| TASK GOAL |
Only one stretch of the records below is wanted: the lines from the one holding "(** [str.lower] on one character. *)" through the one holding "Definition nonempty (s". Return it exactly, both ends included.

Saved entries

──────────────────────────────

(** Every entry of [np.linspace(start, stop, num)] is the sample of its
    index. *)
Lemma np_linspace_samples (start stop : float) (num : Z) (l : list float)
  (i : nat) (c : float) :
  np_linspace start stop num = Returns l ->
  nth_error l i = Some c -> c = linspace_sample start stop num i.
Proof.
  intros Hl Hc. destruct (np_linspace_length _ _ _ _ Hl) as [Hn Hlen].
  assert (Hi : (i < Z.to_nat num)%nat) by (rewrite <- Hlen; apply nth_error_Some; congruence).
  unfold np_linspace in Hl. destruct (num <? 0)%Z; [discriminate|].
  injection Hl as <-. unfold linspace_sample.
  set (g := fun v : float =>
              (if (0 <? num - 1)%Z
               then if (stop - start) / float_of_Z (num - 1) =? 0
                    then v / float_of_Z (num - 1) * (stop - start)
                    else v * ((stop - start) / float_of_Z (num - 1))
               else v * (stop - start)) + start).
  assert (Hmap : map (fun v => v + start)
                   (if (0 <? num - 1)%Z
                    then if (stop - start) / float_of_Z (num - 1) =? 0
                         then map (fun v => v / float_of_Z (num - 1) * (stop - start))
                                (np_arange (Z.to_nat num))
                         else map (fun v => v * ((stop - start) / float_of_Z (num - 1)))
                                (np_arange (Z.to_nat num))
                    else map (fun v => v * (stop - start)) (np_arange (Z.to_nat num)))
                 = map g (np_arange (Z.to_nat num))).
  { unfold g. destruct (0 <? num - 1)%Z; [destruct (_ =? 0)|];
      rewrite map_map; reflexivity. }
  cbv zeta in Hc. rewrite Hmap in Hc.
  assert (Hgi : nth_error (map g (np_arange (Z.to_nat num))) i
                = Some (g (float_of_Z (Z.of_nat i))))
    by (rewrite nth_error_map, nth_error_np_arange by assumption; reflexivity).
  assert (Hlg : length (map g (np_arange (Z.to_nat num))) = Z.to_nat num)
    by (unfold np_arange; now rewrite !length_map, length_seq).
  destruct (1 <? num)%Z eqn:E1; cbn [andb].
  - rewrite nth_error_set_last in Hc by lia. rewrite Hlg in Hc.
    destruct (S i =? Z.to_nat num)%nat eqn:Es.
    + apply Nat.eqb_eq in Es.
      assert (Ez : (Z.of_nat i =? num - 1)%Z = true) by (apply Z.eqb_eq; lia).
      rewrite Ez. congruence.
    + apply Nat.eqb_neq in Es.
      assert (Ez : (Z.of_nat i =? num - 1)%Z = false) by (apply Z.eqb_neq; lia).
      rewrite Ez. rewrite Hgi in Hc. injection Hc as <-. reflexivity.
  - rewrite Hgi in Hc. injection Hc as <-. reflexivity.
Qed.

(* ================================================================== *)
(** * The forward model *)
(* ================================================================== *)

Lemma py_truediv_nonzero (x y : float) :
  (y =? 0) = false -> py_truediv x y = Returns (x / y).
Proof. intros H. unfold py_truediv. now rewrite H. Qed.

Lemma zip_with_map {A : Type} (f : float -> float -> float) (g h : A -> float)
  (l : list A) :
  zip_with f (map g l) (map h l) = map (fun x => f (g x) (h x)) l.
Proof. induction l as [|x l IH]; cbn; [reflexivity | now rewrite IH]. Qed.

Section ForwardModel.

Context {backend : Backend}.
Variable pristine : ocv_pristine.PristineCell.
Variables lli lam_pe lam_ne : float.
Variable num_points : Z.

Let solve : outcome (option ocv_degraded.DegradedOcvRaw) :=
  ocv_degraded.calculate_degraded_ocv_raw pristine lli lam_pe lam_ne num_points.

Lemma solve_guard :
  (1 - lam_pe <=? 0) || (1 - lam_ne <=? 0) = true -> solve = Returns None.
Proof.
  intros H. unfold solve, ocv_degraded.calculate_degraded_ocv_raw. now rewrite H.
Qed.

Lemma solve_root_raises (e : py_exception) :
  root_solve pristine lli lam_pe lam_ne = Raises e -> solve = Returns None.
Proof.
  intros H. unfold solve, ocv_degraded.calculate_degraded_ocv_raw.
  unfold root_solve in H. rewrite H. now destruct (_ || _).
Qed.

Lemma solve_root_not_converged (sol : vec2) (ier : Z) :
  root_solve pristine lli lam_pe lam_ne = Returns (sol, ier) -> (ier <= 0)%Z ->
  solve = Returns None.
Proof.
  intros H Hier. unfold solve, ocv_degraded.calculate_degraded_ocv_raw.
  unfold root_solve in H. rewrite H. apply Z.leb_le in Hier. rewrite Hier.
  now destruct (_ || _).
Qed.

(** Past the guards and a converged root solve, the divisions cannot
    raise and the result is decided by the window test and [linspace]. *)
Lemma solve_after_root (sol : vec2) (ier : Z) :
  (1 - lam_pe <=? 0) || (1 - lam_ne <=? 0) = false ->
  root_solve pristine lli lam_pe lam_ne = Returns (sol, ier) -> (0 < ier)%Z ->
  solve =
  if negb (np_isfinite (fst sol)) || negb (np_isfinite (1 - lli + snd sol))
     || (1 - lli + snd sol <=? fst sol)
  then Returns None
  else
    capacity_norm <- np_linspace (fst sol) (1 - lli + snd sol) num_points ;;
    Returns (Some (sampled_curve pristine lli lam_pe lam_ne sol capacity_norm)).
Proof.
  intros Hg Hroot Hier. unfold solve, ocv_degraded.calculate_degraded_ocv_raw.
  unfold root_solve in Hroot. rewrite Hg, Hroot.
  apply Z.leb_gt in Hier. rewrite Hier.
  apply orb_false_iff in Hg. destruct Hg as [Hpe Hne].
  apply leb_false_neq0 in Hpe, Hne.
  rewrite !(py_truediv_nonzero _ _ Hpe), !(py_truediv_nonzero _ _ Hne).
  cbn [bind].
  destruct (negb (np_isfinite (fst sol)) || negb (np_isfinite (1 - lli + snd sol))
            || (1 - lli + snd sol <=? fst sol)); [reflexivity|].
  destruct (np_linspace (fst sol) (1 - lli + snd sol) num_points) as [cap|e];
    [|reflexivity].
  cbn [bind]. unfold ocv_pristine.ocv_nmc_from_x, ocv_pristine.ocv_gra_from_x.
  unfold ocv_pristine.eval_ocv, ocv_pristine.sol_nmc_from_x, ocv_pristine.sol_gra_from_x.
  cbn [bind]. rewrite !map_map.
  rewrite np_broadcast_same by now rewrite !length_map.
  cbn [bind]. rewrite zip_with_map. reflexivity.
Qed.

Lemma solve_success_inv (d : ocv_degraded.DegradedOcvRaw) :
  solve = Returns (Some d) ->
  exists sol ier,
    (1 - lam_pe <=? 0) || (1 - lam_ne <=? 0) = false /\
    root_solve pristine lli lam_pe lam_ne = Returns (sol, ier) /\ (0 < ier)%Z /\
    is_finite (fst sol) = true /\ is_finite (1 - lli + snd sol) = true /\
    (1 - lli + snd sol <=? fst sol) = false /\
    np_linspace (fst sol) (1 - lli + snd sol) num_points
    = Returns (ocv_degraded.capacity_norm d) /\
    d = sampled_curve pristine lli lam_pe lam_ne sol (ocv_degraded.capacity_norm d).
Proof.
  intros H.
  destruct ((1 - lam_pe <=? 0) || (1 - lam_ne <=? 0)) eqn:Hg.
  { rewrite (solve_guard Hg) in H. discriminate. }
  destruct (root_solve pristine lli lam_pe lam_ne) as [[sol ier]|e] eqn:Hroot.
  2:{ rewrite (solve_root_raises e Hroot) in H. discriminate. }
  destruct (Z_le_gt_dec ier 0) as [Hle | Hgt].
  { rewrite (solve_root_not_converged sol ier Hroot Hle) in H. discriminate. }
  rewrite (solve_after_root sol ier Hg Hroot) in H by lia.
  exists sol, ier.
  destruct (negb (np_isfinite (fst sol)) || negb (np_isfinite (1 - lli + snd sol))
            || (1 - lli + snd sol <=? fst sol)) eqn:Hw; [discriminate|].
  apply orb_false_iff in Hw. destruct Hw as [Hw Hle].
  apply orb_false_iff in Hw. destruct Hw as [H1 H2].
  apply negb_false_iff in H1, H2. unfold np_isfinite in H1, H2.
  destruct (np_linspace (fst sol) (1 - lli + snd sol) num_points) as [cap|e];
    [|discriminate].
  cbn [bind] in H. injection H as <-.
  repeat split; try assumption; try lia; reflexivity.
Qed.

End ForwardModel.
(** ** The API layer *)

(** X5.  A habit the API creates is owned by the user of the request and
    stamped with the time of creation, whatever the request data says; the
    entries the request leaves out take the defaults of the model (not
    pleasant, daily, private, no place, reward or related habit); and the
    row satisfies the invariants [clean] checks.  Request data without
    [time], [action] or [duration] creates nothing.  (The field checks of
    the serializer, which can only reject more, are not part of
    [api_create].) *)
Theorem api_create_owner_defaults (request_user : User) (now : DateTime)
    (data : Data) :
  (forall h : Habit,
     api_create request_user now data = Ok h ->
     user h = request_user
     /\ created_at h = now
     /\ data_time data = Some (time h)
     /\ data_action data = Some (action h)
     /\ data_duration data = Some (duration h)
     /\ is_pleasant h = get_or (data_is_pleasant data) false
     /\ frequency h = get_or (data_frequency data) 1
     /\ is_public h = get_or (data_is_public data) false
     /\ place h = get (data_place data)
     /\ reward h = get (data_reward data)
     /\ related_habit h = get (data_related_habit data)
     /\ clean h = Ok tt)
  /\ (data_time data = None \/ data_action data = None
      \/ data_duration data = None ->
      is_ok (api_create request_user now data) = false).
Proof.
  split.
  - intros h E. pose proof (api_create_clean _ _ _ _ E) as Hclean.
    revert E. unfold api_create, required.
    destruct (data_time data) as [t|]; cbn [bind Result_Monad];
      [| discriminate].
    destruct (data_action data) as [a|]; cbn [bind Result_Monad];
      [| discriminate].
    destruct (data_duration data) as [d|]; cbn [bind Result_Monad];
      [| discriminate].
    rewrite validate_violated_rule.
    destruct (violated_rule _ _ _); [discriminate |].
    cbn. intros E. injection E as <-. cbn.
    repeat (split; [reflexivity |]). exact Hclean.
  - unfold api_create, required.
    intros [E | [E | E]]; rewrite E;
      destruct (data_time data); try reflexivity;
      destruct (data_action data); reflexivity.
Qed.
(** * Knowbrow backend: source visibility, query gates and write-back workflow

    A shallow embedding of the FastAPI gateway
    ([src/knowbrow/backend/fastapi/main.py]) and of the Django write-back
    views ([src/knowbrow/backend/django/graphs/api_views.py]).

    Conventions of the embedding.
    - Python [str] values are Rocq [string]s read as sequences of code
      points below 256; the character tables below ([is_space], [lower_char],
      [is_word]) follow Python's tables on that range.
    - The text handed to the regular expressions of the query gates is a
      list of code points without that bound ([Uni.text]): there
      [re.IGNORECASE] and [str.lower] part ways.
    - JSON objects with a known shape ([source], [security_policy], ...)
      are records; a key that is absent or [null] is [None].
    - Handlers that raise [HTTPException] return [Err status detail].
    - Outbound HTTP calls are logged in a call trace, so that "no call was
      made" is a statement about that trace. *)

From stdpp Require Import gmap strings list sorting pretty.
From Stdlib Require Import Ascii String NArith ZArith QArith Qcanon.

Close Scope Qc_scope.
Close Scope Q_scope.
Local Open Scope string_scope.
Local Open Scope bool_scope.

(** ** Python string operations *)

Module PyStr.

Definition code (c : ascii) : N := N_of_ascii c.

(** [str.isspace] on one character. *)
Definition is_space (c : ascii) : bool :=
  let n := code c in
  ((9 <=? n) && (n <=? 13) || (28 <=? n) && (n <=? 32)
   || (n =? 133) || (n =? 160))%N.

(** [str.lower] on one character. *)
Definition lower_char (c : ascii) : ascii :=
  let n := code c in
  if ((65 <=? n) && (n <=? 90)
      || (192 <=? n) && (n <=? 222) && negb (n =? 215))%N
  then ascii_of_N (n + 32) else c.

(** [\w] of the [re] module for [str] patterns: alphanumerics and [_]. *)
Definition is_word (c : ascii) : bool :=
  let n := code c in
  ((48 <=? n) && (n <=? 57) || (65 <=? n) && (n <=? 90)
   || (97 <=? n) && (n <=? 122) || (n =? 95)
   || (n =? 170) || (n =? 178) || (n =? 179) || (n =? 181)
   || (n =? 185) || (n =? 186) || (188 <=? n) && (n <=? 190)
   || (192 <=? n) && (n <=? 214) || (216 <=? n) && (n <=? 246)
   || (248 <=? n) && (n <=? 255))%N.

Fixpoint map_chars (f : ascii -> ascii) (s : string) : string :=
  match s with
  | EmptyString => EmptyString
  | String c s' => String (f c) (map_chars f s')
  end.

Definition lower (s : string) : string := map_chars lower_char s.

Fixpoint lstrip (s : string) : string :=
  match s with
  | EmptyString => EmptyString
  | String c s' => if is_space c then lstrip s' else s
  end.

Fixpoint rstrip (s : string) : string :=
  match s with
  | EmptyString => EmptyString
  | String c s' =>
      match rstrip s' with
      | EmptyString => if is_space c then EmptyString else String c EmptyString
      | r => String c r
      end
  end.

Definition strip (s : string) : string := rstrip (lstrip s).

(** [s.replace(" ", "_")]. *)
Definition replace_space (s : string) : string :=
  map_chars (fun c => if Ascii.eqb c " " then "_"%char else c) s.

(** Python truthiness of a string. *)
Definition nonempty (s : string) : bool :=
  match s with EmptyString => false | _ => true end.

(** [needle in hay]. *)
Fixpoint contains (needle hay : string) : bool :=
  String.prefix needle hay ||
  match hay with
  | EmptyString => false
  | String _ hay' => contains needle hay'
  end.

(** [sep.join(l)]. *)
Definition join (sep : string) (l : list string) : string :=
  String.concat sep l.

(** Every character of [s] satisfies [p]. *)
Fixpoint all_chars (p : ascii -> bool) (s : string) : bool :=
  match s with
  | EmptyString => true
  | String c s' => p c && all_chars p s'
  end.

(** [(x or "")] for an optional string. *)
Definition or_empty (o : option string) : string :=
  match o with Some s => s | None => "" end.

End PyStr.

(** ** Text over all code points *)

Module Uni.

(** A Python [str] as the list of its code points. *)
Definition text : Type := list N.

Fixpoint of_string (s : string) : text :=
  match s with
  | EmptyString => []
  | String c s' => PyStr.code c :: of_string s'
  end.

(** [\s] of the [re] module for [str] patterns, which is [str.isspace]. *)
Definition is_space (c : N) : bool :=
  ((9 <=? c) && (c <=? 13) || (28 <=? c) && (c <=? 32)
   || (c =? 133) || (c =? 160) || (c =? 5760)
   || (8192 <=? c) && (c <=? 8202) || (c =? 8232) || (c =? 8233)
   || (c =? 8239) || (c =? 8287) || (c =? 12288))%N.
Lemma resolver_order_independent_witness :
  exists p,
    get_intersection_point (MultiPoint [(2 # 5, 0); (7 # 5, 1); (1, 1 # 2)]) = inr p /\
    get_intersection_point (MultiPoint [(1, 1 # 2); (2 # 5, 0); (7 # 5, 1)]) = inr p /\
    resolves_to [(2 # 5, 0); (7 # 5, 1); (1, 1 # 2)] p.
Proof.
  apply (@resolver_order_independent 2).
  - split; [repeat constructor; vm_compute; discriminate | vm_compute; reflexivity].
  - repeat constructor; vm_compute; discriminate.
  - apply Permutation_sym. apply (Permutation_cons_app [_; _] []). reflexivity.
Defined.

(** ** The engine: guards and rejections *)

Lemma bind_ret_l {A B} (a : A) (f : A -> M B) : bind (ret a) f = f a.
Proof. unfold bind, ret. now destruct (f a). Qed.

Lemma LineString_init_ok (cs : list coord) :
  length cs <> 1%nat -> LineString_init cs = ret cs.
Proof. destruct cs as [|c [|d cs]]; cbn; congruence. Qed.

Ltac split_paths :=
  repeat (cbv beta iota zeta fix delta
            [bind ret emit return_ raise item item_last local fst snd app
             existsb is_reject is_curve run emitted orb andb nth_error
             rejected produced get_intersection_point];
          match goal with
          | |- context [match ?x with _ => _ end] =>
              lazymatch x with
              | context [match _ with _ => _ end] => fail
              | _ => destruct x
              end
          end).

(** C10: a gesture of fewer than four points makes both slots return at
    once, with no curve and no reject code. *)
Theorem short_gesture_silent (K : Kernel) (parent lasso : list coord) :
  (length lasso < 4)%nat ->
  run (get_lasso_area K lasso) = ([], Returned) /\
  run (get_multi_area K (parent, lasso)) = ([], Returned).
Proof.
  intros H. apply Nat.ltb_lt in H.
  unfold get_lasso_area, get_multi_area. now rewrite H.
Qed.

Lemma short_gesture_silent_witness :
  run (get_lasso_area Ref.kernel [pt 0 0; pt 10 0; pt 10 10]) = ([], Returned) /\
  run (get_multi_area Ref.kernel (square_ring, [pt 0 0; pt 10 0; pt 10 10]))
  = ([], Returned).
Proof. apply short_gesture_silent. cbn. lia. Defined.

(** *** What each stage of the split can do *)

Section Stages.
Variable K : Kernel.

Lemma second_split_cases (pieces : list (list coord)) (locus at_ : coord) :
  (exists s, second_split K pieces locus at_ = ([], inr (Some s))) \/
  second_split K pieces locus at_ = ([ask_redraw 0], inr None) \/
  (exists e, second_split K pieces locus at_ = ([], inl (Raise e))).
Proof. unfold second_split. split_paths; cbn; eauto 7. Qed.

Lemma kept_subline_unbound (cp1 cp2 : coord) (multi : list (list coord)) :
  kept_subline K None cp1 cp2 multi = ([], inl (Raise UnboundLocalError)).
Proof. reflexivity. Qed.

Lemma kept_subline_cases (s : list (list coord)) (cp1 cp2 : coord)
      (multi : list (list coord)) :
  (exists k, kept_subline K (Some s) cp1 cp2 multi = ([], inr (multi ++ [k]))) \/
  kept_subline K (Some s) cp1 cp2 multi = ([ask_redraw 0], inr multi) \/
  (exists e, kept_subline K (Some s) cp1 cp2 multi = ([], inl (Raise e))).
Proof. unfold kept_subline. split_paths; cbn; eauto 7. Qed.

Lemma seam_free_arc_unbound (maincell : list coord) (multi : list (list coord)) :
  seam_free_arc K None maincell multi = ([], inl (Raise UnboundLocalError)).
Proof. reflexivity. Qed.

──────────────────────────────

| REPLY |
(** [str.lower] on one character. *)
Definition lower_char (c : ascii) : ascii :=
  let n := code c in
  if ((65 <=? n) && (n <=? 90)
      || (192 <=? n) && (n <=? 222) && negb (n =? 215))%N
  then ascii_of_N (n + 32) else c.

(** [\w] of the [re] module for [str] patterns: alphanumerics and [_]. *)
Definition is_word (c : ascii) : bool :=
  let n := code c in
  ((48 <=? n) && (n <=? 57) || (65 <=? n) && (n <=? 90)
   || (97 <=? n) && (n <=? 122) || (n =? 95)
   || (n =? 170) || (n =? 178) || (n =? 179) || (n =? 181)
   || (n =? 185) || (n =? 186) || (188 <=? n) && (n <=? 190)
   || (192 <=? n) && (n <=? 214) || (216 <=? n) && (n <=? 246)
   || (248 <=? n) && (n <=? 255))%N.

Fixpoint map_chars (f : ascii -> ascii) (s : string) : string :=
  match s with
  | EmptyString => EmptyString
  | String c s' => String (f c) (map_chars f s')
  end.

Definition lower (s : string) : string := map_chars lower_char s.

Fixpoint lstrip (s : string) : string :=
  match s with
  | EmptyString => EmptyString
  | String c s' => if is_space c then lstrip s' else s
  end.

Fixpoint rstrip (s : string) : string :=
  match s with
  | EmptyString => EmptyString
  | String c s' =>
      match rstrip s' with
      | EmptyString => if is_space c then EmptyString else String c EmptyString
      | r => String c r
      end
  end.

Definition strip (s : string) : string := rstrip (lstrip s).

(** [s.replace(" ", "_")]. *)
Definition replace_space (s : string) : string :=
  map_chars (fun c => if Ascii.eqb c " " then "_"%char else c) s.

(** Python truthiness of a string. *)
Definition nonempty (s : string) : bool :=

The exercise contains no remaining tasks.